BioData Science Unit, IRCCS Mondino Foundation, Pavia, Italy.
Sci Rep. 2023 Jun 9;13(1):9366. doi: 10.1038/s41598-023-36480-y.
Smoothing orientation data is a fundamental task in different fields of research. Different methods of smoothing time series in quaternion algebras have been described in the literature, but their application is still an open point. This paper develops a smoothing approach for smoothing quaternion time series to obtain good performance in classification problems.
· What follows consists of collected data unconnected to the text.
(* ===== verification/PushHandlers.v ===== *)
(** * One handler per pushed entity type

    The handlers of [storage/push_commit.go].  Each creates the row when the
    base version is 0 and otherwise merges the fields the policy allows into
    the current row. *)

From S2P Require Import Prelude GoBase Schema Sql Evolution Queries.
From S2P Require Import PushRepo Items Blocks Details Labels Locations PushFields.

Section handlers.
Context `{Entropy}.

(** [current, err := q.Get...; if errors.Is(err, sql.ErrNoRows) { return
    PushOutcome{ConflictFields: fields}, nil }; if err != nil { return err }] *)
Definition or_conflict {A} (fields : list string) (m : M A) (k : A -> M PushOutcome) : M PushOutcome :=
  r ← try m;
  match r with
  | Err e => if is_no_rows e then mret (outcome_conflict fields) else throw e
  | Ok current => k current
  end.

(** [if exists { return PushOutcome{ConflictFields: {"_entity"}}, nil }] *)
Definition unless_exists (exists_ : bool) (k : M PushOutcome) : M PushOutcome :=
  if exists_ then mret (outcome_conflict [entityConflictField]) else k.

(** The end of a create branch. *)
Definition created_or_classified {D} (r : res (Row D)) : M PushOutcome :=
  match r with
  | Err e => classified e []
  | Ok created => mret (outcome_created (ID created) (Version created))
  end.

(** The end of an update branch: classify the error, or record the fields
    that changed. *)
Definition updated_or_classified {D} (group entityType : string) (m : PushMutation) (plan : Plan)
    (diffs : D -> D -> list string) (current : Row D) (entityID : Row D -> string)
    (r : res (Row D)) : M PushOutcome :=
  match r with
  | Err e => classified e (pl_conflict plan)
  | Ok updated =>
      recordFieldVersionsTx group entityType (ID updated) (Version updated) (pm_Now m)
        (diffs (Cols current) (Cols updated));;
      mret (outcome_updated (entityID updated) (Version updated) plan)
  end.

(** [result.EntityID] is left empty; [ApplyMutation] fills in the client's. *)
Definition no_id {D} (_ : Row D) : string := "".

(** ** item *)

Definition importShortCodeAlphabet : string := "23456789ABCDEFGHJKMNPQRSTVWXYZ".
Definition importShortCodeLength : nat := 8.
Definition maxImportShortCodeAttempts : nat := 10.

Definition short_code_char (b : Z) : Ascii.ascii :=
  default Ascii.zero (String.get (Z.to_nat (b mod Z.of_nat (String.length importShortCodeAlphabet)))
                        importShortCodeAlphabet).

Definition newImportShortCode : M string :=
  raw ← draw (fun n => rand_Read n importShortCodeLength);
  match raw with
  | None => throw (ErrMessage "storage: draw a short code for import commit")
  | Some raw => mret (string_of_list_ascii (short_code_char <$> raw))
  end.

Definition pushItemFields : list string := ["name"; "description"; "location_id"; "quantity"]%string.

(** The loop over short codes: a new code as long as the drawn one is taken. *)
Fixpoint createItem_attempts (group : string) (p : string -> CreateItemParams) (attempts : nat) :
    M (option Item) :=
  match attempts with
  | O => mret None
  | S attempts =>
      code ← newImportShortCode;
      r ← try (createItemTx group (p code));
      match r with
      | Ok row => mret (Some row)
      | Err ErrShortCodeTaken => createItem_attempts group p attempts
      | Err e => throw e
      end
  end.

Definition pushItem (group : string) (m : PushMutation) : M PushOutcome :=
  let fields := pm_Fields m in
  lift (pushRequireKnownFields fields pushItemFields);;
  if (pm_BaseVersion m =? 0)%Z then
    exists_ ← pushRowExists ItemCols (pm_EntityID m);
    unless_exists exists_ (
    '(name, _) ← lift (pushDecodeString fields "name");
    '(description, _) ← lift (pushDecodeString fields "description");
    '(locationID, _) ← lift (pushDecodeString fields "location_id");
    '(quantity, _) ← lift (pushDecodeInt64 fields "quantity");
    created ← createItem_attempts group (fun code =>
      mkCreateItem (pm_EntityID m) name description locationID quantity code (pm_Now m))
      maxImportShortCodeAttempts;
    match created with
    | None => mret (outcome_conflict ["short_code"%string])
    | Some created => mret (outcome_created (ID created) (Version created))
    end)
  else
    or_conflict [entityConflictField] (GetItem group (pm_EntityID m)) (fun current =>
    let c := Cols current in
    plan ← pushPlan group m (Version current) pair
      [("name", json_string (item_Name c)); ("description", json_string (item_Description c));
       ("location_id", json_string (stringFromNull (item_LocationID c)));
       ("quantity", json_int (item_Quantity c))]%string;
    if pl_nothing plan then mret (outcome_all_conflict "" plan) else
    let allow := pl_allow plan in
    name ← lift (pushMergeString fields "name" allow (item_Name c));
    description ← lift (pushMergeString fields "description" allow (item_Description c));
    locationID ← lift (pushMergeString fields "location_id" allow (stringFromNull (item_LocationID c)));
    quantity ← lift (pushMergeInt64 fields "quantity" allow (item_Quantity c));
    updated ← try (updateItemTx group
      (mkUpdateItem (pm_EntityID m) name description locationID quantity (Version current) (pm_Now m)));
    updated_or_classified group "item" m plan diffItemFieldVersions current no_id updated).

(** ** warranty_block *)

Definition pushWarrantyCreateFields : list string :=
  ["item_id"; "holder"; "provider"; "starts_on"; "expires_on"; "is_lifetime"; "notes"]%string.
Definition pushWarrantyUpdateFields : list string := pushWarrantyCreateFields.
Starting from an existing method which involves an angular velocity transformation of unit quaternion time series, a new method which employ the logarithm function to transform the quaternion time series to a real three-dimensional time series is proposed. Empirical evidences achieved on real data set and artificially noisy data sets confirm the effectiveness of the proposed method compared with the classical approach based on angular velocity transformation. The R functions developed for this paper will be provided in a Github repository.
平滑方向数据是不同研究领域的基本任务。文献中已经描述了在四元数代数中平滑时间序列的不同方法,但它们的应用仍然是一个悬而未决的问题。本文提出了一种平滑四元数时间序列的方法,以在分类问题中获得良好的性能。从涉及单位四元数时间序列角速度变换的现有方法开始,提出了一种使用对数函数将四元数时间序列转换为实三维时间序列的新方法。在真实数据集和人为噪声数据集上获得的经验证据证实了与基于角速度变换的经典方法相比,所提出方法的有效性。本文开发的 R 函数将在 Github 存储库中提供。